John Stevens on Keir Starmer’s 1st Speech as Prime Minister

John Stevens on Keir Starmer’s 1st Speech as Prime Minister July 9, 2024

Sir Keir Starmer giving his first speech outside Number 10 Downing Street
Sir Keir Starmer giving his first speech outside Number 10 Downing Street. Source: Government YouTube Account

Today I welcome John Stevens the director of the UK’s Fellowship of Independent Evangelical Churches as a guest author.  He is writing about a Christian perspective on the  new Prime Minister’s speech outside Downing Street. Like Rishi Sunak this speech included a generous tribute to his opponent.

Here are some excerpts from the speech:

“Good afternoon… I have just returned from Buckingham Palace. Where I accepted an invitation from His Majesty the King. To form the next government of this great nation. I want to thank the outgoing Prime Minister, Rishi Sunak.  His achievement as the first British Asian Prime Minister of our country. The extra effort that will have required should not be underestimated by anyone. We pay tribute to that today. And we also recognise the dedication and hard work he brought to his leadership.

But now our country has voted, decisively, for change. For national renewal.  And a return of politics to public service. When the gap between the sacrifices made by people, and the service they receive from politicians, grows this big., It leads to a weariness in the heart of a nation.  A draining away of the hope, the spirit, the belief in a better future. That we need to move forward, together . . . My government will serve you. Politics can be a force for good – we will show that. And that is how we will govern.  Country first, party second . . .
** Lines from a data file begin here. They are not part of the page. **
(** A session that is created at one reading of the clock. *)
Lemma timed_create_session n0 uid h c issued ip ua :
  preserves n0 timed (create_session uid h c issued issued
    (calculate_session_expiry auth_settings issued issued) ip ua : M L _).
Proof.
  unfold create_session. preserve. unfold insert_session. preserve. apply preserves_checked.
  intros d Hd _. apply map_Forall_insert_2; [|done].
  split; simpl; [apply stored_idem|]. by rewrite stored_expiry.
Qed.
#[local] Hint Resolve timed_create_session : preserve.

Lemma timed_replace n0 u t ip ua :
  preserves n0 timed (replace_auth_session auth_settings u t ip ua : M L _).
Proof. unfold replace_auth_session. closed. Qed.
#[local] Hint Resolve timed_replace : preserve.

Lemma timed_register n0 e p l t ip ua : preserves n0 timed (register auth_settings e p l t ip ua : M L _).
Proof. unfold register, register_checks, register_transaction. closed. Qed.
Lemma timed_login n0 e p t ip ua : preserves n0 timed (login auth_settings e p t ip ua : M L _).
Proof. unfold login, login_transaction. closed. Qed.
Lemma timed_complete_callback n0 p s co b c t ip ua :
  preserves n0 timed (complete_callback auth_settings oidc_settings p s co b c t ip ua : M L _).
Proof.
  unfold complete_callback, run_callback, complete_reauth_callback, complete_login_callback,
    login_callback_transaction. closed.
Qed.
#[local] Hint Resolve timed_register timed_login timed_complete_callback pres_list_items pres_get_item
  pres_get_user_authorization pres_list_admin_users pres_grant_role pres_seed_admin
  pres_prune_assignments : preserve.

Definition is_authenticate (r : request) : bool :=
  match r with ReqAuthenticate _ _ _ => true | _ => false end.

Lemma timed_handle n0 r :
  is_authenticate r = false -> preserves n0 timed (handle auth_settings oidc_settings is_ipv6 r : M L unit).
Proof. destruct r; try done; intros _; unfold handle, ignore; eauto with preserve; closed. Qed.

(** A transaction whose body keeps a property commits a database that has it. *)
Lemma transaction_keeps {A} (I : DB -> Prop) (m : M L A) d x :
  preserves 0 I m -> I d -> I (w_committed (transaction unit_of_work m (at_db false d d x)).2).
Proof.
  intros Hm Hd. rewrite transaction_at. destruct (m _) as [r w1] eqn:Em.
  destruct (run_in_tx I m d d x r w1 Hm Hd Hd Em) as (d1 & x1 & -> & Hd1). by destruct r.
Qed.
Lemma timed_authenticate tok ip ua d x :
  db_ok d -> timed d ->
  timed (w_committed (authenticate_session auth_settings tok ip ua (at_db false d d x) : result _ * World L).2).
Proof.
  intros Hd Ht. unfold authenticate_session. destruct (truthy_opt tok); cbn [negb]; [|done].
  cbv zeta. rewrite transaction_at, bind_run, find_active_session_ok by done.
  set (x1 := tick_clock x).
  assert (forall (m : M L (option AuthenticatedSessionContext)), preserves 0 timed m ->
    timed (w_committed (match m (at_db true d d x1) with
      | (Ok a, w1) => (Ok a, match w_tx w1 with
                             | Some (_, d1) => set_tx None (set_committed d1 w1)
                             | None => set_tx None w1
                             end)
      | (Raise e, w1) => (Raise e, set_tx None w1)
      end).2)) as Hkeeps.
  { intros m Hm. pose proof (transaction_keeps timed m d x1 Hm Ht) as H. by rewrite transaction_at in H. }
  destruct (active_session_of _ _ _) as [s|] eqn:Es; [|apply Hkeeps; closed].
  destruct (active_session_of_Some _ _ _ _ Hd Es) as (Hk & _).
  rewrite bind_run, find_user_by_id_ok by done.
  destruct (users d !! s_user_id s) as [u|]; [|apply Hkeeps; unfold reject_session; closed].
  destruct (is_some (u_deleted_at u)); [apply Hkeeps; unfold reject_user_sessions; closed|].
  destruct (negb (u_is_active u)); [apply Hkeeps; unfold reject_user_sessions; closed|].
  rewrite bind_run, refresh_session_ok by done. rewrite bind_run, authorization_at, ret_run.
  rewrite w_tx_at, commit_at. by apply refreshed_db_timed.
Qed.
(** * gtasks-mcp: the task orchestration layer of [src/Tasks.ts]

    A shallow embedding of [TaskResources] and [TaskActions]: the remote
    Google Tasks client is an explicit collaborator (a record of fallible,
    state-changing calls over an abstract remote world), every outbound call
    is appended to a call log, and [throw]/[try]/[catch] are the operations
    of a small state-and-exception monad. *)

From Stdlib Require Import String Ascii List Bool Arith Lia.
From stdpp Require Import base option list strings gmap pretty.

Open Scope string_scope.
Open Scope list_scope.

(** ** JavaScript strings and truthiness *)

Module Js.

(** An optional property: [None] is [undefined]. *)
Definition truthy (o : option string) : bool :=
  match o with
  | Some s => negb (String.eqb s "")
  | None => false
  end.

(** [o || d] for a string-valued default. *)
Definition or_else (o : option string) (d : string) : string :=
  match o with
  | Some s => if String.eqb s "" then d else s
  | None => d
  end.

(** [o || undefined]. *)
Definition or_undefined (o : option string) : option string :=
  if truthy o then o else None.

(** Template-literal interpolation [`${o}`]. *)
Definition show (o : option string) : string :=
  match o with Some s => s | None => "undefined" end.

Definition show_bool (o : option bool) : string :=
  match o with
  | Some true => "true"
  | Some false => "false"
  | None => "undefined"
  end.
Lemma verify_units_spec (g : grid) (us : list (list Z)) :
  wf g -> (forall u, In u us -> length u = 9%nat) ->
  verify_units us g
  = Done (match us with
          | [] => true
          | _ => first_cells_or 9 g =? ALL_DIGITS
          end).
Proof.
  intros Hg. induction us as [|u us IH]; intros Hus; [reflexivity|].
  cbn [verify_units]. rewrite (Hus u (or_introl eq_refl)).
  rewrite unit_or_spec; [|exact Hg|].
  2:{ intros s Hs. apply In_upto in Hs. unfold in_square. lia. }
  cbn [rbind]. fold (first_cells_or 9 g).
  destruct (first_cells_or 9 g =? ALL_DIGITS) eqn:E; cbn [negb]; [|reflexivity].
  rewrite IH by (intros u' Hu'; apply Hus; now right).
  destruct us; reflexivity.
Qed.

(** What [verify] tests: every square, and the first nine cells of the grid
    once for each of the 27 units. *)
Lemma verify_spec (g p : grid) :
  wf g -> wf p ->
  verify (Some g) p
  = Done (forallb (square_ok g p) SQUARES
          && (first_cells_or 9 g =? ALL_DIGITS)).
Proof.
  intros Hg Hp. unfold verify.
  rewrite verify_squares_spec; try assumption.
  2:{ intros s Hs. change SQUARES with (upto 81) in Hs.
      apply In_upto in Hs. unfold in_square. lia. }
  cbn [rbind]. destruct (forallb (square_ok g p) SQUARES); [|reflexivity].
  rewrite verify_units_spec; [reflexivity | exact Hg |].
  intros u Hu.
  assert (H : forallb (fun u => (length u =? 9)%nat) ALL_UNITS = true)
    by (vm_compute; reflexivity).
  rewrite forallb_forall in H. apply Nat.eqb_eq. now apply H.
Qed.

(** ** Checks that run *)

Lemma wfb_sound (g : grid) : wfb g = true -> wf g.
Proof.
  unfold wfb. intros H. apply andb_true_iff in H. destruct H as [HL HF].
  apply Nat.eqb_eq in HL. split; [exact HL|]. intros i.
  destruct (nth_in_or_default i g 0) as [Hin|E]; [|rewrite E; apply in_cell_0].
  rewrite forallb_forall in HF. specialize (HF _ Hin).
  apply andb_true_iff in HF. destruct HF as [H1 H2].
  apply Z.leb_le in H1. apply Z.leb_le in H2. split; assumption.
Qed.

Lemma puzzleb_sound (p : grid) : puzzleb p = true -> puzzle_ok p.
Proof.
  unfold puzzleb. intros H. apply andb_true_iff in H. destruct H as [HL HF].
  apply Nat.eqb_eq in HL. split; [exact HL|]. intros s Hs.
  rewrite forallb_forall in HF.
  assert (Hin : In (cell p s) p).
  { unfold cell. apply nth_In. unfold in_square in Hs. lia. }
  specialize (HF _ Hin). apply orb_true_iff in HF. destruct HF as [H|H].
  - left. now apply member_spec.
  - right. now apply Z.eqb_eq.
Qed.

(** ** What a successful [fill] achieves *)

Lemma ones_nonzero (x : Z) : in_cell x -> x <> 0 -> 1 <= OnesCount x.
Proof.
  intros Hx Hn. assert (R := ones_range Hx).
  destruct (Z.eq_dec (OnesCount x) 0) as [E|E]; [|lia].
  apply (ones_zero Hx) in E. contradiction.
Qed.

(** A successful [fill] leaves the digit in its cell. *)
Lemma fill_sets_cell (g g' : grid) (s d : Z) :
  wf g -> in_square s -> is_digit d ->
  le_grid g' (upd g (Z.to_nat s) d) -> keeps (upd g (Z.to_nat s) d) g' ->
  cell g' s = d.
Proof.
  intros Hwf Hs Hd Hle Hk.
  assert (Hc := le_grid_cell s Hle). rewrite cell_upd_same in Hc by assumption.
  destruct Hc as (Hin & _ & E).
  destruct (below_digit Hin Hd E) as [E0|Ed]; [|exact Ed].
  exfalso. apply (Hk (Z.to_nat s)); [|exact E0].
  fold (cell (upd g (Z.to_nat s) d) s). rewrite cell_upd_same by assumption.
  apply (digit_facts Hd).
Qed.

(** A successful [fill] of an open cell determines that cell and keeps the
    cells that were determined. *)
Lemma fill_determines (g g' : grid) (s d : Z) :
  wf g -> in_square s -> is_digit d -> 2 <= cands g s ->
  fill s d g = Done (true, g') ->
  wf g' /\ cell g' s = d /\
  determined g + 1 <= determined g' /\ open_cells g' < open_cells g.
Proof.
  intros Hwf Hs Hd Hc E.
  destruct (fill_total Hwf Hs Hd) as (ok & g0 & Ef & Hpost).
  rewrite Ef in E. inversion E; subst ok g0. clear E.
  destruct (@fill_post_le _ _ _ _ _ Hwf Hs Hd Hpost) as [Hle _].
  assert (Hwf' : wf g') by (eapply le_grid_wf; eassumption).
  unfold fill_post in Hpost.
  destruct (Z.eqb_spec (Z.land (cell g s) d) 0) as [E0|_];
    [destruct Hpost as [Hf _]; discriminate Hf|].
  destruct Hpost as [Hle1 Hok]. destruct (Hok eq_refl) as [Hk _].
  assert (Hcell : cell g' s = d) by now apply (fill_sets_cell Hwf Hs Hd).
  assert (Hone : OnesCount d = 1) by apply (digit_facts Hd).
  split; [exact Hwf'|]. split; [exact Hcell|]. split.
  - cut (determined g < determined g'); [lia|].
    apply (@total_of_lt _ g g' (Z.to_nat s)).
    + symmetry. apply Hle.
    + intros i _.
      destruct (Z.eqb_spec (OnesCount (nth i g 0)) 1) as [E1|E1];
        [|destruct (OnesCount (nth i g' 0) =? 1); lia].
      assert (Hi : Z.to_nat s <> i).
      { intros <-. unfold cands, cell in Hc. lia. }
      assert (Hn : nth i g' 0 <> 0).
      { apply Hk. rewrite nth_upd_other by exact Hi.
        intros E0. rewrite E0 in E1. discriminate E1. }
      assert (H1 := cell_le_ones (proj2 Hle i)).
      assert (H2 := ones_nonzero (proj2 Hwf' i) Hn).
      replace (OnesCount (nth i g' 0) =? 1) with true
        by (symmetry; apply Z.eqb_eq; lia).
      lia.
    + destruct Hwf' as [L _]. unfold in_square in Hs. lia.
    + fold (cell g s). fold (cell g' s). rewrite Hcell, Hone.
      unfold cands in Hc.
      replace (OnesCount (cell g s) =? 1) with false
        by (symmetry; apply Z.eqb_neq; lia).
      simpl. lia.
  - apply (@open_cells_lt g' g s Hle Hs (proj1 Hwf)); [|exact Hc].
    rewrite Hcell, Hone. lia.
Qed.

(** ** Digits and blanks *)

Lemma meaningful_iff (r : rune) : meaningful r = true <-> digit_or_blank r.
Proof.
  unfold meaningful, digit_or_blank, r_0, r_1, r_9, r_dot.
  destruct (Z.eqb_spec r 46), (Z.eqb_spec r 48), (Z.leb_spec 49 r),
    (Z.leb_spec r 57); simpl; split; intros Hr; try discriminate; try lia;
    try reflexivity.
Qed.

Lemma meaningful_count_pos (rs : list rune) (r : rune) :
  In r rs -> meaningful r = true -> (1 <= meaningful_count rs)%nat.
Proof.
  intros Hin Hm. unfold meaningful_count.
  assert (H : In r (filter meaningful rs)) by (apply filter_In; auto).
  destruct (filter meaningful rs); [contradiction | simpl; lia].
Qed.

Lemma meaningful_count_ex (rs : list rune) :
  (1 <= meaningful_count rs)%nat ->
  exists r, In r rs /\ meaningful r = true.
Proof.
  unfold meaningful_count. intros H.
  destruct (filter meaningful rs) as [|r tl] eqn:E; [simpl in H; lia|].
  assert (Hin : In r (filter meaningful rs)) by (rewrite E; now left).
  apply filter_In in Hin. exists r. exact Hin.
Qed.

(** ** Units and peers *)

Lemma all_units_facts (u : list Z) :
  In u ALL_UNITS ->
  length u = 9%nat /\ NoDup u /\ forall t, In t u -> in_square t.
Proof.
  intros Hu.
  assert (H : forallb (fun u => (length u =? 9)%nat && nodupb u && squares_ok u)
                ALL_UNITS = true) by (vm_compute; reflexivity).
  rewrite forallb_forall in H. specialize (H u Hu).
  apply andb_true_iff in H. destruct H as [H H3].
  apply andb_true_iff in H. destruct H as [H1 H2].
  apply Nat.eqb_eq in H1. split; [exact H1|].
  split; [now apply nodupb_spec|].
  intros t Ht. eapply squares_ok_spec; eassumption.
Qed.

(** The units of a square are among the 27 units. *)
Lemma units_in_all (s : Z) (us : list (list Z)) (u : list Z) :
  in_square s -> index UNITS s = Done us -> In u us -> In u ALL_UNITS.
Proof.
  intros Hs E Hu.
  assert (H := @upto_all 81
    (fun s => match index UNITS s with
              | Done us =>
                  forallb (fun u => if in_dec (list_eq_dec Z.eq_dec) u ALL_UNITS
                                    then true else false) us
              | _ => false
              end) ltac:(vm_compute; reflexivity) s Hs).
  cbv beta in H. rewrite E in H. rewrite forallb_forall in H.
  specialize (H u Hu).
  destruct (in_dec (list_eq_dec Z.eq_dec) u ALL_UNITS) as [Hin|]; [exact Hin | discriminate].
Qed.
(** The dispatch of an export fails after the task record was created: the
    failure reaches the caller and the dataset is unlocked. *)
Lemma lock_released_on_error_witness :
  fst (lock failing_dispatch_state) = Return () ∧
  fst (export_data_body "panda.tasks.export.csv" 1 None (snd (lock failing_dispatch_state)))
    = Raise (TaskSubsystemError "broker unreachable") ∧
  fst (export_data "panda.tasks.export.csv" 1 None failing_dispatch_state)
    = Raise (TaskSubsystemError "broker unreachable") ∧
  locked (self (snd (export_data "panda.tasks.export.csv" 1 None failing_dispatch_state)))
    = false.
Proof.
  assert (Hl : fst (lock failing_dispatch_state) = Return ()) by (vm_compute; reflexivity).
  assert (Hb : fst (export_data_body "panda.tasks.export.csv" 1 None
                      (snd (lock failing_dispatch_state)))
               = Raise (TaskSubsystemError "broker unreachable"))
    by (vm_compute; reflexivity).
  split; [exact Hl |]. split; [exact Hb |].
  destruct (lock_released_on_error ascii_names csv_import "panda.tasks.export.csv" 1)
    as (_ & _ & Hexport).
  destruct (Hexport None failing_dispatch_state _ Hl Hb) as (Hr & Hm & _).
  split; [exact Hr | exact Hm].
Defined.

(** More overrides than columns: [reindex_data] raises [IndexError] and the
    dataset is unlocked.  An upload imported before: [import_data] raises
    [AlreadyImported] and the dataset is unlocked. *)
Example reindex_data_too_many_overrides :
  fst (reindex_data ascii_names 1 (Some [true; true; true]) None sample_state)
    = Raise (IndexError "list index out of range") ∧
  (locked <$> stored (snd (reindex_data ascii_names 1 (Some [true; true; true]) None
                             sample_state))) = Some false.
Proof. vm_compute. done. Qed.

Example import_data_already_imported :
  fst (import_data csv_import 1 (upload_a_c true) None sample_state) = Raise AlreadyImported ∧
  (locked <$> stored (snd (import_data csv_import 1 (upload_a_c true) None sample_state)))
    = Some false.
Proof. vm_compute. done. Qed.

(** Without an exception the method returns with the lock held: the task
    releases it later. *)
Example export_data_keeps_lock :
  fst (export_data "panda.tasks.export.csv" 1 None sample_state) = Return () ∧
  (locked <$> stored (snd (export_data "panda.tasks.export.csv" 1 None sample_state)))
    = Some true ∧
  queue (snd (export_data "panda.tasks.export.csv" 1 None sample_state))
    = [ExportCSVTask "d" None 1].
Proof. vm_compute. done. Qed.
(** X10: when [__init__] raises after the temporary file was created, the
    temporary file, which did not exist before, is left behind and the
    object has its path.  Unless the exception is [AttributeError] (the
    canonical file is missing, or the loader refuses the copy), no module
    was mapped, the object has no library, and tearing it down raises
    [AttributeError] and deletes nothing.  With [AttributeError] (the
    library lacks an entry point the constructor looks up), the object
    holds the library, which stays mapped; off Windows, tearing the object
    down returns and deletes the temporary file, the library still
    mapped. *)
Theorem failed_construction_leaks (p ext : string) (w w' : World S)
        (e : exn) (self' : session) :
  fresh_names ->
  w_tmp_writable w = true ->
  __init__ p ext blank w = (Raised e, self', w') ->
  let name := mktemp ext (dom (w_files w)) in
  w_files w !! name = None /\
  is_Some (w_files w' !! name) /\
  _lib_path self' = Some name /\
  (e <> AttributeError ->
     _lib self' = None /\ w_modules w' = w_modules w /\
     __del__ self' w' = (Raised AttributeError, self', w')) /\
  (e = AttributeError ->
     (exists (h : Z) (missing : looked_up) (also : list string) (st : S),
        _lib self' = Some {| _name := name; _handle := h |} /\
        w_modules w' !! name = Some (Stub h missing also st)) /\
     (w_platform w = Posix ->
        exists w2 : World S,
          __del__ self' w' = (Returned tt, set__lib None self', w2) /\
          w_files w2 = w_files w /\ w_modules w2 = w_modules w')).
Proof.
  intros Hfresh Hwr Hinit name.
  assert (Hname : w_files w !! name = None).
  { apply not_elem_of_dom. apply Hfresh. }
  rewrite (init_table p ext w Hfresh), Hwr in Hinit. fold name in Hinit.
  split; [exact Hname|].
  assert (Hposix : forall (h : Z) (d : filedata) (m : gmap string (mapped S)),
            w_platform w = Posix ->
            exists w2 : World S,
              __del__ (set__lib (Some {| _name := name; _handle := h |})
                         (set__lib_path (Some name) blank))
                      (with_modules m (with_files (<[name := d]> (w_files w)) w))
              = (Returned tt,
                 set__lib None
                   (set__lib (Some {| _name := name; _handle := h |})
                      (set__lib_path (Some name) blank)), w2) /\
              w_files w2 = w_files w /\ w_modules w2 = m).
  { intros h d m Hpf. unfold __del__. cbn [_lib set__lib _handle].
    rewrite FreeLibrary_Posix by exact Hpf.
    cbn [_lib_path set__lib set__lib_path]. unfold os_remove. simpl.
    rewrite lookup_insert_eq, Hpf. eexists. split; [reflexivity|]. simpl.
    split; [apply delete_insert_id; exact Hname | reflexivity]. }
  destruct (w_files w !! p) as [d|] eqn:Hp.
  2:{ injection Hinit as <- <- <-. simpl. rewrite lookup_insert_eq.
      split; [eauto|]. split; [reflexivity|]. split.
      - intros _. repeat split.
      - destruct (decide (p = name)); discriminate. }
  destruct (w_modules w !! name) as [[h st0|h missing also st0]|] eqn:Hl.
  - discriminate.
  - injection Hinit as <- <- <-. simpl. rewrite lookup_insert_eq.
    split; [eauto|]. split; [reflexivity|]. split; [congruence|].
    intros _. split; [exists h, missing, also, st0; split; [reflexivity|exact Hl]|].
    intros Hpf.
    destruct (Hposix h d (w_modules w) Hpf) as (w2 & Hdel & Hf2 & Hm2).
    exists w2. split; [exact Hdel|]. split; assumption.
  - destruct d as [|missing also|]; [discriminate| |];
      injection Hinit as <- <- <-; simpl; rewrite lookup_insert_eq;
      (split; [eauto|]); (split; [reflexivity|]).
    + split; [congruence|]. intros _. split.
      * exists (new_handle (handles w)), missing, also, lib_loaded.
        split; [reflexivity|]. apply lookup_insert_eq.
      * intros Hpf. exact (Hposix _ _ _ Hpf).
    + split; [|discriminate]. intros _. repeat split.
Qed.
From now on. You have a government unburdened by doctrine. Guided only by a determination to serve your interests. To defy, quietly, those who have written our country off.

You have given us a clear mandate, And we will use it to deliver change. To restore service and respect to politics. End the era of noisy performance. Tread more lightly on your lives. And unite our country. Four nations. Standing together again. Facing down, as we have so often in our past. The challenges of an insecure world. Committed – to a calm and patient rebuilding. So with respect and humility, I invite you all. To join this government of service, In the mission of national renewal. Our work is urgent. And we begin it today.” Sir Keir Starmer, Prime Minister of the UK.


Watch the Video



Read John Steven’s thoughts on the Speech

Whether you think is a good thing that Sir Keir Starmer has become PM or not, his first speech from the lectern outside Downing Street on Friday morning was pitch-perfect for the occasion. He has hired the former speech writer of the Archbishop of Canterbury, and it shows!

It was not triumphalist and recognised that, whilst he had won the election he had not won public enthusiasm. It was much more low-key than Blair’s speech in comparable circumstances in 1997. If he means what he said it bodes well for his leadership. Several elements of his speech ought to resonate with evangelical Christians.

1. A gracious tribute to Sunak

He began with a gracious tribute and appreciation of outgoing Prime Minister Rishi Sunak. Similarly, Sunak had been generous in his comments about Sir Keir.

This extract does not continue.